==== RECORDED INFORMATION

Lemma text_clauses_result cs :
  if forallb text_ok cs then ∃ ss, text_clauses cs = Ok ss else ∃ m, text_clauses cs = Err (QE_InvalidFilter m).
Proof.
  induction cs as [|c cs IH]; cbn [forallb text_clauses]; [eauto|].
  assert (Hc : if text_ok c then ∃ s, text_clause c = Ok s else ∃ m, text_clause c = Err (QE_InvalidFilter m)).
  { unfold text_ok, text_clause. pose proof (literals_result (Fields (cl_Text c))) as Hl.
    destruct (forallb clean _); cbn [andb]; [|rewrite Hl; cbn; eauto]. destruct Hl as (ls & -> & Hl). cbn [mbind].
    destruct (Fields (cl_Text c)), ls; cbn in *; try lia; eauto. }
  destruct (text_ok c); cbn [andb]; [|destruct Hc as [m ->]; cbn; eauto]. destruct Hc as [s ->]. cbn [mbind].
  destruct (forallb text_ok cs); [destruct IH as [ss ->]|destruct IH as [m ->]]; cbn; eauto.
Qed.

Lemma acceptable_bool q :
  acceptable q ↔ clean (vq_Participant q) = true ∧ forallb text_ok (vq_TextClauses q) = true.
Proof.
  unfold acceptable, text_ok. rewrite forallb_forall, Forall_forall. apply and_iff_compat_l.
  split; intros H c Hc.
  - apply list_elem_of_In in Hc. destruct (H c Hc) as [Hw Hn]. rewrite Forall_forall in Hw.
    rewrite bool_decide_false, andb_true_r by done. apply forallb_forall. intros w Hw'. apply Hw.
    by apply list_elem_of_In.
  - apply list_elem_of_In in Hc. specialize (H c Hc). apply andb_true_iff in H as [Hw Hn].
    rewrite Forall_forall. split; [|by case_bool_decide]. intros w Hw'. rewrite forallb_forall in Hw. apply Hw.
    by apply list_elem_of_In.
Qed.

(** What is refused, and as what. *)
Lemma buildYQL_refuses q e : buildYQL q = Err e → ¬ acceptable q ∧ ∃ m, e = QE_InvalidFilter m.
Proof.
  rewrite acceptable_bool. unfold buildYQL.
  destruct (type_clauses_ok (vq_DocTypes q)) as [ts ->]. cbn [mbind].
  pose proof (participant_clauses_result (vq_Participant q)) as Hp.
  destruct (clean _); [destruct Hp as [ps ->]|rewrite Hp; intros [= <-]; naive_solver]. cbn [mbind].
  pose proof (text_clauses_result (vq_TextClauses q)) as Ht.
  destruct (forallb text_ok _); [by destruct Ht as [ss ->]|]. destruct Ht as [m ->]. intros [= <-]. naive_solver.
Qed.

(** C22. No YQL injection: [buildYQL] accepts a query exactly when its
    participant and the words of its text clauses are free of control
    characters and no text clause is empty, and refuses any other as an
    invalid filter value; and what it prints lexes to the printed form of the
    query's filters, in which every value of the caller, quotes, backslashes
    and all, is the content of exactly one string literal. *)
Theorem yql_injection_free q :
  match buildYQL q with
  | Ok s => acceptable q ∧ lex (to_bytes s) = Some (render_query q)
  | Err e => ¬ acceptable q ∧ ∃ m, e = QE_InvalidFilter m
  end.
Proof.
  destruct (buildYQL q) as [s|e] eqn:Eb.
  - split; [|pose proof (buildYQL_Lx q s Eb []) as H; rewrite app_nil_r in H; by rewrite H; cbn; rewrite app_nil_r].
    revert Eb. unfold buildYQL. rewrite acceptable_bool. destruct (type_clauses _); cbn [mbind]; [|done].
    pose proof (participant_clauses_result (vq_Participant q)) as Hp.
    destruct (clean _); [destruct Hp as [ps ->]|by rewrite Hp]. cbn [mbind].
    pose proof (text_clauses_result (vq_TextClauses q)) as Ht.
    destruct (forallb text_ok _); [done|]. by destruct Ht as [m ->].
  - by apply buildYQL_refuses.
Qed.
(* ===== verification/QueryPlan.v ===== *)
(** * Query understanding

    Models [services/query/understand.go]: the request is normalized, and
    inline filters and quoted phrases are taken out of the query text into a
    plan. *)

From stdpp Require Import base gmap strings list.
From Stdlib Require Import Ascii ZArith Lia.
From S2P Require Import Prelude GoStrings GoText GoFloat GoTime GoDate GoRegex Tenancy ControlPlane Document QueryVespa QueryRank.

Open Scope Z_scope.

(** ** Requests *)
Inductive SearchMode := SEARCH_MODE_UNSPECIFIED | HYBRID | KEYWORD | VECTOR | SearchModeNum (n : Z).

#[export] Instance SearchMode_eq_dec : EqDecision SearchMode.
Proof. solve_decision. Defined.

#[export] Instance DocType_eq_dec : EqDecision DocType.
Proof. solve_decision. Defined.

Record SearchRequest := mkSearch {
  sr_Query : string; sr_DocTypes : list DocType;
  sr_FromDate : option Timestamp; sr_ToDate : option Timestamp;
  sr_Participant : string; sr_Limit : Z; sr_Offset : Z; sr_Mode : SearchMode;
  sr_Debug : bool; sr_Rerank : bool
}.

Definition defaultLimit : Z := 20.
Definition maxLimit : Z := 100.
Definition maxOffset : Z := 1000.

(** The loop of [dedupeDocTypes]; [seen] holds the types kept so far. *)
Fixpoint dedupe_loop (seen types : list DocType) : list DocType :=
  match types with
  | [] => []
  | t :: types' =>
    if bool_decide (t = DOC_TYPE_UNSPECIFIED) || bool_decide (t ∈ seen) then dedupe_loop seen types'
    else t :: dedupe_loop (t :: seen) types'
  end.

Definition dedupeDocTypes (types : list DocType) : list DocType := dedupe_loop [] types.

Definition normalizeRequest (req : SearchRequest) : SearchRequest :=
  let limit := if sr_Limit req <=? 0 then defaultLimit else sr_Limit req in
  let limit := if maxLimit <? limit then maxLimit else limit in
  let offset := if sr_Offset req <? 0 then 0 else sr_Offset req in
  let offset := if maxOffset <? offset then maxOffset else offset in
  let mode := if bool_decide (sr_Mode req = SEARCH_MODE_UNSPECIFIED) then HYBRID else sr_Mode req in
  mkSearch (TrimSpace (sr_Query req)) (dedupeDocTypes (sr_DocTypes req)) (sr_FromDate req) (sr_ToDate req)
    (TrimSpace (sr_Participant req)) limit offset mode (sr_Debug req) (sr_Rerank req).

(** ** Plans *)
Inductive intentClass := intentFreeform | intentFindItem | intentScheduleLookup | intentNeedsAttention.

#[export] Instance intentClass_eq_dec : EqDecision intentClass.
Proof. solve_decision. Defined.

Record parsedQuery := mkPlan {
  p_Text : string;
  p_DocTypes : list DocType;
  p_From : Z; p_To : Z;
  p_Participant : string;
  p_TextClauses : list textClause;
  p_Warnings : list string;
  p_SyntaxError : string;
  p_ToExclusive : bool;
  p_Intent : intentClass;
  p_EventFrom : Z; p_EventTo : Z;
  p_WinFrom : Z; p_WinTo : Z
}.

Definition emptyPlan : parsedQuery :=
  mkPlan "" [] zeroTime zeroTime "" [] [] "" false intentFreeform zeroTime zeroTime zeroTime zeroTime.

(** The assignments to a plan's fields. *)
Definition set_Text (v : string) (p : parsedQuery) : parsedQuery :=
  mkPlan v (p_DocTypes p) (p_From p) (p_To p) (p_Participant p) (p_TextClauses p) (p_Warnings p) (p_SyntaxError p)
    (p_ToExclusive p) (p_Intent p) (p_EventFrom p) (p_EventTo p) (p_WinFrom p) (p_WinTo p).
Definition set_DocTypes (v : list DocType) (p : parsedQuery) : parsedQuery :=
  mkPlan (p_Text p) v (p_From p) (p_To p) (p_Participant p) (p_TextClauses p) (p_Warnings p) (p_SyntaxError p)
    (p_ToExclusive p) (p_Intent p) (p_EventFrom p) (p_EventTo p) (p_WinFrom p) (p_WinTo p).
Definition set_dates (from to : Z) (p : parsedQuery) : parsedQuery :=
  mkPlan (p_Text p) (p_DocTypes p) from to (p_Participant p) (p_TextClauses p) (p_Warnings p) (p_SyntaxError p)
    (p_ToExclusive p) (p_Intent p) (p_EventFrom p) (p_EventTo p) (p_WinFrom p) (p_WinTo p).
Definition set_Participant (v : string) (p : parsedQuery) : parsedQuery :=
  mkPlan (p_Text p) (p_DocTypes p) (p_From p) (p_To p) v (p_TextClauses p) (p_Warnings p) (p_SyntaxError p)
    (p_ToExclusive p) (p_Intent p) (p_EventFrom p) (p_EventTo p) (p_WinFrom p) (p_WinTo p).
Definition add_clause (c : textClause) (p : parsedQuery) : parsedQuery :=
  mkPlan (p_Text p) (p_DocTypes p) (p_From p) (p_To p) (p_Participant p) (p_TextClauses p ++ [c]) (p_Warnings p)
    (p_SyntaxError p) (p_ToExclusive p) (p_Intent p) (p_EventFrom p) (p_EventTo p) (p_WinFrom p) (p_WinTo p).
Definition add_warning (w : string) (p : parsedQuery) : parsedQuery :=
  mkPlan (p_Text p) (p_DocTypes p) (p_From p) (p_To p) (p_Participant p) (p_TextClauses p) (addDegraded (p_Warnings p) w)
    (p_SyntaxError p) (p_ToExclusive p) (p_Intent p) (p_EventFrom p) (p_EventTo p) (p_WinFrom p) (p_WinTo p).
Definition set_SyntaxError (e : string) (p : parsedQuery) : parsedQuery :=
  mkPlan (p_Text p) (p_DocTypes p) (p_From p) (p_To p) (p_Participant p) (p_TextClauses p) (p_Warnings p) e
    (p_ToExclusive p) (p_Intent p) (p_EventFrom p) (p_EventTo p) (p_WinFrom p) (p_WinTo p).
Definition set_ToExclusive (b : bool) (p : parsedQuery) : parsedQuery :=
  mkPlan (p_Text p) (p_DocTypes p) (p_From p) (p_To p) (p_Participant p) (p_TextClauses p) (p_Warnings p) (p_SyntaxError p)
    b (p_Intent p) (p_EventFrom p) (p_EventTo p) (p_WinFrom p) (p_WinTo p).
Definition set_Intent (i : intentClass) (p : parsedQuery) : parsedQuery :=
  mkPlan (p_Text p) (p_DocTypes p) (p_From p) (p_To p) (p_Participant p) (p_TextClauses p) (p_Warnings p) (p_SyntaxError p)
    (p_ToExclusive p) i (p_EventFrom p) (p_EventTo p) (p_WinFrom p) (p_WinTo p).
Definition set_event (from to : Z) (p : parsedQuery) : parsedQuery :=
  mkPlan (p_Text p) (p_DocTypes p) (p_From p) (p_To p) (p_Participant p) (p_TextClauses p) (p_Warnings p) (p_SyntaxError p)
    (p_ToExclusive p) (p_Intent p) from to (p_WinFrom p) (p_WinTo p).
Definition set_win (from to : Z) (p : parsedQuery) : parsedQuery :=
  mkPlan (p_Text p) (p_DocTypes p) (p_From p) (p_To p) (p_Participant p) (p_TextClauses p) (p_Warnings p) (p_SyntaxError p)
    (p_ToExclusive p) (p_Intent p) (p_EventFrom p) (p_EventTo p) from to.

Definition hasFilters (p : parsedQuery) : bool :=
  negb (bool_decide (p_DocTypes p = [])) || negb (IsZero (p_From p)) || negb (IsZero (p_To p))
  || negb (String.eqb (p_Participant p) "") || negb (bool_decide (length (p_TextClauses p) = 0%nat)).

(** ** Tokens *)

(** The scan of [queryTokens]: [cur] holds the bytes of the token being read. *)
Fixpoint tokens_loop (cur : option bytes) (quoted escaped : bool) (rs : list (Z * bytes)) : list bytes * bool :=
  match rs with
  | [] => (match cur with Some c => [c] | None => [] end, quoted)
  | (r, b) :: rs' =>
    if bool_decide (cur = None) && IsSpace r then tokens_loop None quoted escaped rs'
    else
      let c := default [] cur in
      let quoted := if (r =? 34) && negb escaped then negb quoted else quoted in
      let escaped := (r =? 92) && negb escaped in
      if IsSpace r && negb quoted then
        let '(ts, q) := tokens_loop None quoted escaped rs' in (c :: ts, q)
      else tokens_loop (Some (c ++ b)) quoted escaped rs'
  end.

Definition queryTokens (raw : string) : list string * string :=
  let '(ts, quoted) := tokens_loop None false false (runes raw) in
  (of_bytes <$> ts, if quoted then "unterminated quoted phrase" else "").

(** [strconv.Unquote] of a text that starts with a double quote. *)
Definition hex_val (a : ascii) : option Z :=
  let b := zbyte a in
  if (48 <=? b) && (b <=? 57) then Some (b - 48)
  else if (97 <=? b) && (b <=? 102) then Some (b - 87)
  else if (65 <=? b) && (b <=? 70) then Some (b - 55)
  else None.

Definition oct_val (a : ascii) : option Z :=
  let b := zbyte a in if (48 <=? b) && (b <=? 55) then Some (b - 48) else None.

Fixpoint hex_digits (n : nat) (acc : Z) (l : bytes) : option (Z * bytes) :=
  match n with
  | O => Some (acc, l)
  | S n' => match l with
    | a :: l' => match hex_val a with Some v => hex_digits n' (acc * 16 + v) l' | None => None end
    | [] => None
    end
  end.

(** [utf8.ValidRune] *)
Definition ValidRune (r : Z) : bool := ((0 <=? r) && (r <? 0xD800)) || ((0xDFFF <? r) && (r <=? 0x10FFFF)).

(** What an escape denotes, after the backslash: bytes and the rest. *)
Definition unescape (l : bytes) : option (bytes * bytes) :=
  match l with
  | [] => None
  | c :: s =>
    let one z := Some ([ascii_of_N (Z.to_N z)], s) in
    let c := zbyte c in
    if c =? 97 then one 7 else if c =? 98 then one 8 else if c =? 102 then one 12
    else if c =? 110 then one 10 else if c =? 114 then one 13 else if c =? 116 then one 9
    else if c =? 118 then one 11
    else if c =? 120 then
      match hex_digits 2 0 s with Some (v, s') => Some ([ascii_of_N (Z.to_N v)], s') | None => None end
    else if (c =? 117) || (c =? 85) then
      match hex_digits (if c =? 117 then 4 else 8) 0 s with
      | Some (v, s') => if ValidRune v then Some (EncodeRune v, s') else None
      | None => None
      end
    else if (48 <=? c) && (c <=? 55) then
      match s with
      | d1 :: d2 :: s' =>
        match oct_val d1, oct_val d2 with
        | Some v1, Some v2 =>
          let v := (c - 48) * 64 + v1 * 8 + v2 in
          if 255 <? v then None else Some ([ascii_of_N (Z.to_N v)], s')
        | _, _ => None
        end
      | _ => None
      end
    else if c =? 92 then one 92
    else if c =? 34 then one 34
    else None
  end.

(** The body up to the closing quote, which must end the text. *)
Fixpoint unquote_loop (fuel : nat) (l : bytes) : option bytes :=
  match fuel with
  | O => None
  | S fuel' =>
    match l with
    | [] => None
    | a :: l' =>
      if zbyte a =? 34 then (if bool_decide (l' = []) then Some [] else None)
      else if zbyte a =? 10 then None
      else if zbyte a =? 92 then
        match unescape l' with
        | Some (b, rest) => (b ++.) <$> unquote_loop fuel' rest
        | None => None
        end
      else
        let '(r, n) := DecodeRune l in
        (EncodeRune r ++.) <$> unquote_loop fuel' (drop n l)
    end
  end.

Definition Unquote (s : string) : option string :=
  match to_bytes s with
  | a :: l => if zbyte a =? 34 then of_bytes <$> unquote_loop (length l) l else None
  | [] => None
  end.

(** ** Inline filters *)
Section understand.
Context `{!Casing}.

Definition parseDocType (name : string) : option DocType :=
  let upper := ToUpper name in
  let known n := match DocType_value n with
    | Some v => if bool_decide (v = DOC_TYPE_UNSPECIFIED) then None else Some v
    | None => None
    end in
  match known upper with
  | Some v => Some v
  | None => match CutSuffix upper "S" with Some singular => known singular | None => None end
  end.

(** [time.Parse("2006-01-02", s)], in UTC. *)
Definition parseDay (s : string) : option Z := (λ u, u * second) <$> parse_unix DateOnly s.

(** [^[A-Za-z]{2,16}[-_][0-9]{1,18}$] *)
Definition identifierLookup : re :=
  RSeq [RRep 2 16 (RCls cls_letter); RCls (λ c, Ascii.eqb c "-" || Ascii.eqb c "_"); RRep 1 18 (RCls cls_digit)].

Definition unsupported : string := "unsupported-filter-syntax".

(** The outcome of one token: the plan after it, and whether the token stays
    in the residual text. *)
Definition filter_token (p : parsedQuery) (tok : string) : parsedQuery * bool :=
  let lower := ToLower tok in
  let quote := String quote "" in
  if HasPrefix tok quote || HasPrefix tok ("-" +:+ quote) then
    let negative := HasPrefix tok "-" in
    match Unquote (if negative then drop_str 1 tok else tok) with
    | Some value =>
      if String.eqb (TrimSpace value) "" then (set_SyntaxError "invalid or empty quoted phrase" p, true)
      else (add_clause (mkClause value negative) p, negb negative)
    | None => (set_SyntaxError "invalid or empty quoted phrase" p, true)
    end
  else if HasPrefix tok "-" && bool_decide (1 < String.length tok)%nat && negb (Contains (drop_str 1 tok) ":") then
    (add_clause (mkClause (drop_str 1 tok) true) p, false)
  else if HasPrefix lower "from:" then
    let v := drop_str 5 tok in
    match (if HasPrefix v quote then Unquote v else Some v) with
    | None => (set_SyntaxError "invalid quoted participant" p, true)
    | Some v => if String.eqb v "" then (add_warning unsupported p, true) else (set_Participant v p, false)
    end
  else if HasPrefix lower "type:" then
    match parseDocType (drop_str 5 tok) with
    | None => (add_warning unsupported p, true)
    | Some dt => (if bool_decide (dt ∈ p_DocTypes p) then p else set_DocTypes (p_DocTypes p ++ [dt]) p, false)
    end
  else if HasPrefix lower "before:" then
    match parseDay (drop_str 7 tok) with
    | None => (add_warning unsupported p, true)
    | Some day => (set_dates (p_From p) (day + 24 * 3600 * second - second) p, false)
    end
  else if HasPrefix lower "after:" then
    match parseDay (drop_str 6 tok) with
    | None => (add_warning unsupported p, true)
    | Some day => (set_dates day (p_To p) p, false)
    end
  else
    match IndexByte lower ":" with
    | Some (S colon) =>
      if existsb (String.eqb (take_str (S colon) lower)) ["to"; "subject"; "has"; "is"; "label"; "in"]
      then (add_warning unsupported p, true) else (p, true)
    | _ => (p, true)
    end.

Definition filter_step (st : parsedQuery * list string) (tok : string) : parsedQuery * list string :=
  let '(p, keep) := filter_token st.1 tok in (p, if keep then st.2 ++ [tok] else st.2).

Definition extractInlineFilters (raw : string) : parsedQuery :=
  let '(tokens, syntaxErr) := queryTokens raw in
  let '(p, residual) := foldl filter_step (set_SyntaxError syntaxErr emptyPlan, []) tokens in
  let p := set_Text (Join residual " ") p in
  let p := if MatchString identifierLookup (p_Text p) then add_clause (mkClause (p_Text p) false) p else p in
  if bool_decide (32 < length (p_TextClauses p))%nat
  then set_SyntaxError "at most 32 hard text clauses are supported" p else p.

Definition understand (req : SearchRequest) : parsedQuery :=
  let p := extractInlineFilters (sr_Query req) in
  let types := dedupeDocTypes (sr_DocTypes req) in
  let p := if bool_decide (types = []) then p else set_DocTypes types p in
  let p := match sr_FromDate req with Some ts => set_dates (AsTime ts) (p_To p) p | None => p end in
  let p := match sr_ToDate req with Some ts => set_dates (p_From p) (AsTime ts) p | None => p end in
  if String.eqb (sr_Participant req) "" then p else set_Participant (sr_Participant req) p.
End understand.
Definition intentDrivenEmptyText (plan : parsedQuery) : bool :=
  bool_decide (p_Intent plan = intentScheduleLookup) || bool_decide (p_Intent plan = intentNeedsAttention).
End finding.

(** * What understanding does to a request

    The windows of the time phrases in a zone of fixed offset, and what
    [scopeQuery] keeps of the filters a request states. *)

(** ** Windows *)
Section windows.
Context (off now : Z) (Hoff : zone_ok off) (Hnow : instant_ok off now).

Notation loc := (fixed_zone off).
Notation D := (local_day (fixed_zone off) now).

(** The Monday of the current week. *)
Definition monday : Z := D - (D + 3) mod 7.

Definition days_window (a n : Z) : timeWindow := mkWindow (day_start off a) (day_start off (a + n)).

Lemma monday_bounds : D - 6 <= monday <= D ∧ (monday + 4) mod 7 = 1.
Proof. unfold monday. Z.to_euclidean_division_equations; lia. Qed.

Lemma add_days a k : - 10 ^ 12 - 400 <= a + k <= 10 ^ 12 + 400 → AddDate loc (day_start off a) 0 0 k = day_start off (a + k).
Proof using Hoff. intros H. apply AddDate_days; [done|unfold day_ok; lia]. Qed.

Lemma week_start : startOfWeek now loc = day_start off monday.
Proof using Hoff Hnow. by apply startOfWeek_fixed. Qed.

Lemma today_start : startOfDay now loc = day_start off D.
Proof using Hoff Hnow. apply startOfDay_fixed; [done|]. unfold instant_ok, day_ok in *. lia. Qed.

(** The windows that count days. *)
Lemma day_phrases :
  phrase_window Today now loc = days_window D 1 ∧
  phrase_window Tomorrow now loc = days_window (D + 1) 1 ∧
  phrase_window Yesterday now loc = days_window (D - 1) 1 ∧
  phrase_window ThisWeek now loc = days_window monday 7 ∧
  phrase_window NextWeek now loc = days_window (monday + 7) 7 ∧
  phrase_window LastWeek now loc = days_window (monday - 7) 7 ∧
  phrase_window ThisWeekend now loc = days_window (monday + 5) 2 ∧
  phrase_window NextWeekend now loc = days_window (monday + 12) 2.
Proof using Hoff Hnow.
  pose proof monday_bounds as [Hm _]. pose proof Hnow as Hn. unfold instant_ok in Hn.
  unfold phrase_window. rewrite today_start, week_start. unfold days_window.
  repeat (rewrite add_days by lia). split_and!; f_equal; f_equal; lia.
Qed.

========

**TASK INSTRUCTIONS**:
How many lines of the listing above include the word "intentScheduleLookup"? State the number and nothing else.

**EXPECTED ANSWER**:
2